Phase 2 trials in mild-to-moderate Alzheimer’s disease and dementia with Lewy bodies advancing

Clinical site initiation underway in 540-patient early stage Alzheimer’s disease START trial; will permit approved monoclonal antibody (lecanemab) as combination therapy

Complete data from CT1812 SEQUEL EEG study and Phase 2 study design of START trial presented at CTAD 2023

Initiated dosing in MAGNIFY trial for geographic atrophy secondary to dry age-macular degeneration (dry AMD)

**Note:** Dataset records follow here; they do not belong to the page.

(** C10.  The priority fee is not floored at zero.  When the pending
    pool yields samples whose median is below the base fee of the
    latest block, [get_optimal_gas_price] returns the negative
    priority fee [median - base_fee], and the max fee is
    [min(int(median * 1.2), ceiling)], which no longer depends on the
    base fee. *)
Theorem priority_fee_not_floored self (s : state C)
    lb w1 base pb w2 hashes prices s3 m :
  node C block (get_block latest) (chain s) = (Ok lb, w1) ->
  baseFeePerGas lb = Some base ->
  node C block (get_block pending) w1 = (Ok pb, w2) ->
  transactions pb = Some hashes ->
  sample_pending (firstn 10 hashes) []
    (after (after s (get_block latest) (Ok lb) w1) (get_block pending) (Ok pb) w2)
  = (Ok prices, s3) ->
  prices <> [] ->
  median prices = Ok m ->
  0 <= m < 2 ^ 256 ->
  m < base ->
  exists buffered,
    scale_int m (literal 12 10) = Ok buffered /\
    get_optimal_gas_price self s
    = (Ok (Z.min buffered (max_gas_price self), m - base), s3) /\
    m - base < 0.
Proof.
  intros Hl Hb Hp Ht Hs Hne Hm Bm Hlt.
  destruct literal_12_10 as (c & Ec & Bc).
  destruct (scale_int_uint256 m c Bm Bc) as (v & Ev & _).
  rewrite <- Ec in Ev.
  exists v. split; [exact Ev|]. split; [|lia].
  unfold get_optimal_gas_price. apply try_except_ok.
  rewrite (bind_run _ _ _ _ _ (call_run _ _ _ _ Hl)).
  unfold lift at 1. rewrite Hb. cbn [item]. unfold bind at 1.
  rewrite (bind_run _ _ _ _ _
             (call_run (get_block pending)
                (after s (get_block latest) (Ok lb) w1) _ _ Hp)).
  rewrite Ht.
  unfold bind at 1. unfold bind at 1. rewrite Hs.
  unfold lift at 1, priority_fee_of.
  destruct prices as [|p ps]; [congruence|]. rewrite Hm. cbn [rbind].
  unfold bind at 1, lift at 1, capped_max_fee.
  assert (Eg : Z.min (m - base) (gwei 3) = m - base).
  { apply Z.min_l. unfold gwei. lia. }
  rewrite Eg. replace (base + (m - base)) with m by lia.
  rewrite Ev. cbn [rbind]. reflexivity.
Qed.

End Engine.

Import Scenario.


(** C3, as stated, fails: when the node serves neither blocks nor a gas
    price, the exception of the fallback's own query leaves
    [get_optimal_gas_price]. *)
Lemma gas_plan_raises_when_offline :
  fst (run offline (get_optimal_gas_price (init env0))) = Raise down.
Proof. vm_compute. reflexivity. Qed.

Lemma scripted_gas_price sc gp :
  s_gas_price sc = Ok gp -> 0 <= gp < 2 ^ 256 ->
  forall w, exists gp' w',
    node (scripted sc) Z gas_price w = (Ok gp', w') /\ 0 <= gp' < 2 ^ 256.
Proof. intros E B w. exists gp, w. cbn [node scripted answer]. rewrite E. auto. Qed.

Lemma gwei_31_uint256 : 0 <= gwei 31 < 2 ^ 256.
Proof. split; vm_compute; [discriminate | reflexivity]. Qed.

(** [gas_plan_fallback] on four nodes: one that serves no block, one that
    serves no pending block, one whose pooled transactions cannot be
    fetched, and one that is offline. *)
Lemma gas_plan_fallback_witness :
  (exists max_fee priority_fee s',
      get_optimal_gas_price (init env0) (start no_blocks)
      = (Ok (max_fee, priority_fee), s'))
  /\ fst (run no_blocks (get_optimal_gas_price (init env0)))
     = Ok (37200000000, 3100000000)
  /\ fst (run no_pending_block (get_optimal_gas_price (init env0)))
     = Ok (37200000000, 3100000000)
  /\ (exists s', get_optimal_gas_price (init env0) (start offline)
                 = (Raise down, s'))
  /\ (exists prices s',
         sample_pending [[Byte.x01]; [Byte.x02]] []
           (start no_pooled_transactions) = (Ok prices, s')).
Proof.
  split; [|split; [|split; [|split]]].
  - destruct (gas_plan_fallback (C := scripted no_blocks) (init env0)
                (start no_blocks)) as (A & _).
    apply A. apply (scripted_gas_price no_blocks (gwei 31) eq_refl gwei_31_uint256).
  - destruct (gas_plan_fallback (C := scripted no_blocks) (init env0)
                (start no_blocks)) as (_ & B & _).
    destruct (B down 0%nat (gwei 31) 0%nat eq_refl eq_refl gwei_31_uint256)
      as (b & t & s' & E1 & E2 & E & _).
    unfold run. rewrite E.
    vm_compute in E1. vm_compute in E2.
    injection E1 as <-. injection E2 as <-. reflexivity.
  - destruct (gas_plan_fallback (C := scripted no_pending_block) (init env0)
                (start no_pending_block)) as (_ & _ & B & _).
    destruct (B (block_with_base_fee (gwei 30)) 0%nat (gwei 30) down 0%nat
                (gwei 31) 0%nat eq_refl eq_refl eq_refl eq_refl gwei_31_uint256)
      as (b & t & s' & E1 & E2 & E & _).
    unfold run. rewrite E.
    vm_compute in E1. vm_compute in E2.
    injection E1 as <-. injection E2 as <-. reflexivity.
  - destruct (gas_plan_fallback (C := scripted offline) (init env0)
                (start offline)) as (_ & _ & _ & B & _).
    apply (B down 0%nat down 0%nat eq_refl eq_refl).
  - destruct (gas_plan_fallback (C := scripted no_pooled_transactions) (init env0)
                (start no_pooled_transactions)) as (_ & _ & _ & _ & B).
    apply B.
Defined.

(** [priority_fee_not_floored] on a node whose base fee is 100 gwei and
    whose pool offers 12, 8 and 10 gwei: the median is 10 gwei, the
    priority fee is -90 gwei, and the max fee of 12 gwei is below the
    base fee. *)
Lemma priority_fee_not_floored_witness :
  fst (run cheap_pool (get_optimal_gas_price (init env0)))
  = Ok (gwei 12, - gwei 90)
  /\ gwei 12 < gwei 100.
Proof.
  split; [|vm_compute; reflexivity].
  destruct (priority_fee_not_floored (C := scripted cheap_pool) (init env0)
              (start cheap_pool)
              (block_with_base_fee (gwei 100)) 0%nat (gwei 100)
              {| baseFeePerGas := None;
                 transactions := Some [[Byte.x01]; [Byte.x02]; [Byte.x03]];
                 timestamp := None |} 0%nat
              [[Byte.x01]; [Byte.x02]; [Byte.x03]]
              [gwei 12; gwei 8; gwei 10]
              (snd (sample_pending (C := scripted cheap_pool)
                      [[Byte.x01]; [Byte.x02]; [Byte.x03]] []
                      (after (after (start cheap_pool) (get_block latest)
                                (Ok (block_with_base_fee (gwei 100))) 0%nat)
                         (get_block pending)
                         (Ok {| baseFeePerGas := None;
                                transactions :=
                                  Some [[Byte.x01]; [Byte.x02]; [Byte.x03]];
                                timestamp := None |}) 0%nat)))
              (gwei 10))
    as (b & E1 & E & _).
  - reflexivity.
  - reflexivity.
  - reflexivity.
  - reflexivity.
  - apply run_eq. vm_compute. reflexivity.
  - discriminate.
  - vm_compute. reflexivity.
  - split; vm_compute; [discriminate | reflexivity].
  - vm_compute. reflexivity.
  - unfold run. rewrite E. vm_compute in E1. injection E1 as <-.
    vm_compute. reflexivity.
Defined.

End GasFacts.

(** ** What a method adds to the log *)

Module LogFacts.

Import Py PyFacts Scenario.

Section Log.

Context {C : client}.

(** The state after [time.sleep(seconds)]. *)
Definition slept (s : state C) (seconds : Z) : state C :=
{| chain := elapse C seconds (chain s); log := log s ++ [Slept seconds] |}.

Lemma sleep_run (s : state C) seconds : sleep seconds s = (Ok tt, slept s seconds).
Proof. reflexivity. Qed.

(** [emits n p m]: whatever [m] does, it only appends to the log, and at
    most [n] of the appended events satisfy [p]. *)
Definition emits (n : nat) (p : event -> bool) {A} (m : M C A) : Prop :=
forall s r s', m s = (r, s') ->
  exists new, log s' = log s ++ new /\ (count p new <= n)%nat.

Lemma count_app p l1 l2 : count p (l1 ++ l2) = (count p l1 + count p l2)%nat.
Proof. unfold count. rewrite filter_app, length_app. reflexivity. Qed.

Lemma emits_weaken n n' p {A} (m : M C A) :
  (n <= n')%nat -> emits n p m -> emits n' p m.
Proof.
intros Hn H s r s' E. destruct (H s r s' E) as (new & El & Hc).
exists new. split; [exact El | lia].
Qed.

Lemma emits_ret p {A} (a : A) : emits 0 p (ret a).
Proof.
intros s r s' E. injection E as <- <-. exists []. rewrite app_nil_r. auto.
Qed.

Lemma emits_lift p {A} (x : result A) : emits 0 p (lift x).
Proof.
intros s r s' E. injection E as <- <-. exists []. rewrite app_nil_r. auto.
Qed.

Lemma emits_raise p {A} (e : exn) : emits 0 p (raise (A := A) e).
Proof.
intros s r s' E. injection E as <- <-. exists []. rewrite app_nil_r. auto.
Qed.

Lemma emits_call_other p {T} (r : rpc T) :
  (forall answer, p (Called r answer) = false) -> emits 0 p (call r).
Proof.
intros Hp s res s' E. unfold call in E.
destruct (node C T r (chain s)) as [answer w]. injection E as <- <-.
exists [Called r answer]. split; [reflexivity|].
unfold count. cbn. rewrite Hp. auto.
Qed.

Lemma emits_call p {T} (r : rpc T) : emits 1 p (call r).
Proof.
intros s res s' E. unfold call in E.
destruct (node C T r (chain s)) as [answer w]. injection E as <- <-.
exists [Called r answer]. split; [reflexivity|].
unfold count. cbn. destruct (p _); cbn; lia.
Qed.

Lemma emits_sleep p seconds : p (Slept seconds) = false -> emits 0 p (sleep seconds).
Proof.
intros Hp s res s' E. injection E as <- <-.
exists [Slept seconds]. split; [reflexivity|].
unfold count. cbn. rewrite Hp. auto.
Qed.

Lemma emits_bind n1 n2 p {A B} (m : M C A) (k : A -> M C B) :
  emits n1 p m -> (forall a, emits n2 p (k a)) -> emits (n1 + n2) p (bind m k).
Proof.
intros Hm Hk s r s' E. unfold bind in E.
destruct (m s) as [[a|e] s1] eqn:Em.
- destruct (Hm s _ _ Em) as (new1 & E1 & C1).
  destruct (Hk a s1 _ _ E) as (new2 & E2 & C2).
  exists (new1 ++ new2). rewrite E2, E1, app_assoc, count_app. split; [reflexivity | lia].
- injection E as <- <-. destruct (Hm s _ _ Em) as (new1 & E1 & C1).
  exists new1. split; [exact E1 | lia].
Qed.

Lemma emits_try n1 n2 p {A} (body : M C A) (handler : exn -> M C A) :
  emits n1 p body -> (forall e, emits n2 p (handler e)) ->
  emits (n1 + n2) p (try_except body handler).
Proof.
intros Hm Hk s r s' E. unfold try_except in E.
destruct (body s) as [[a|e] s1] eqn:Em.
- injection E as <- <-. destruct (Hm s _ _ Em) as (new1 & E1 & C1).
  exists new1. split; [exact E1 | lia].
- destruct (Hm s _ _ Em) as (new1 & E1 & C1).
  destruct (Hk e s1 _ _ E) as (new2 & E2 & C2).
  exists (new1 ++ new2). rewrite E2, E1, app_assoc, count_app. split; [reflexivity | lia].
Qed.

Lemma emits_bind0 p {A B} (m : M C A) (k : A -> M C B) :
  emits 0 p m -> (forall a, emits 0 p (k a)) -> emits 0 p (bind m k).
Proof. intros Hm Hk. apply (emits_bind 0 0); assumption. Qed.

(** Nothing follows a pure computation that raises. *)
Lemma emits_bind_lift_raise p {A B} (e : exn) (k : A -> M C B) :
  emits 0 p (bind (lift (Raise e)) k).
Proof.
intros s r s' E. injection E as <- <-. exists []. rewrite app_nil_r. auto.
Qed.

End Log.

End LogFacts.

(** ** Selling *)

Module SellFacts.

Import Binary64 Py PyFacts Trader Scenario LogFacts.
Local Open Scope string_scope.
Local Open Scope Z_scope.

Section Engine.

Context {C : client}.

Lemma call_at {T} (r : rpc T) (w : world C) l answer w' :
  node C T r w = (answer, w') ->
  call r {| chain := w; log := l |}
  = (answer, {| chain := w'; log := l ++ [Called r answer] |}).
Proof. unfold call. cbn [chain log]. intros ->. reflexivity. Qed.

Lemma bind_lift_ok {A B} (r : result A) (k : A -> M C B) a s :
  r = Ok a -> bind (lift r) k s = k a s.
Proof. intros ->. reflexivity. Qed.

PURCHASE, N.Y., Nov. 02, 2023 (GLOBE NEWSWIRE) -- Cognition Therapeutics, Inc. (Nasdaq: CGTX), a clinical-stage neuroscience company developing drugs that treat neurodegenerative disorders by regulating cellular damage response pathways (the “Company” or “Cognition”), today reported financial results for the third quarter ended September 30, 2023 and provided recent business updates.

“The third quarter of 2023 was a period of considerable progress for Cognition, with significant clinical development milestones in our Alzheimer’s disease pipeline: advancing enrollment in our Phase 2 SHINE trial for people with mild-to-moderate Alzheimer’s disease and initiation of recruitment in our Phase 2 START trial, for which we amended the trial protocol to include patients with early Alzheimer’s disease who are being treated with lecanemab,” commented Lisa Ricciardi, president and CEO of Cognition Therapeutics. “We believe these important events, in addition to the data from our SEQUEL EEG study presented at CTAD 2023, position Cognition and CT1812 as a leader in the innovative Alzheimer’s landscape.”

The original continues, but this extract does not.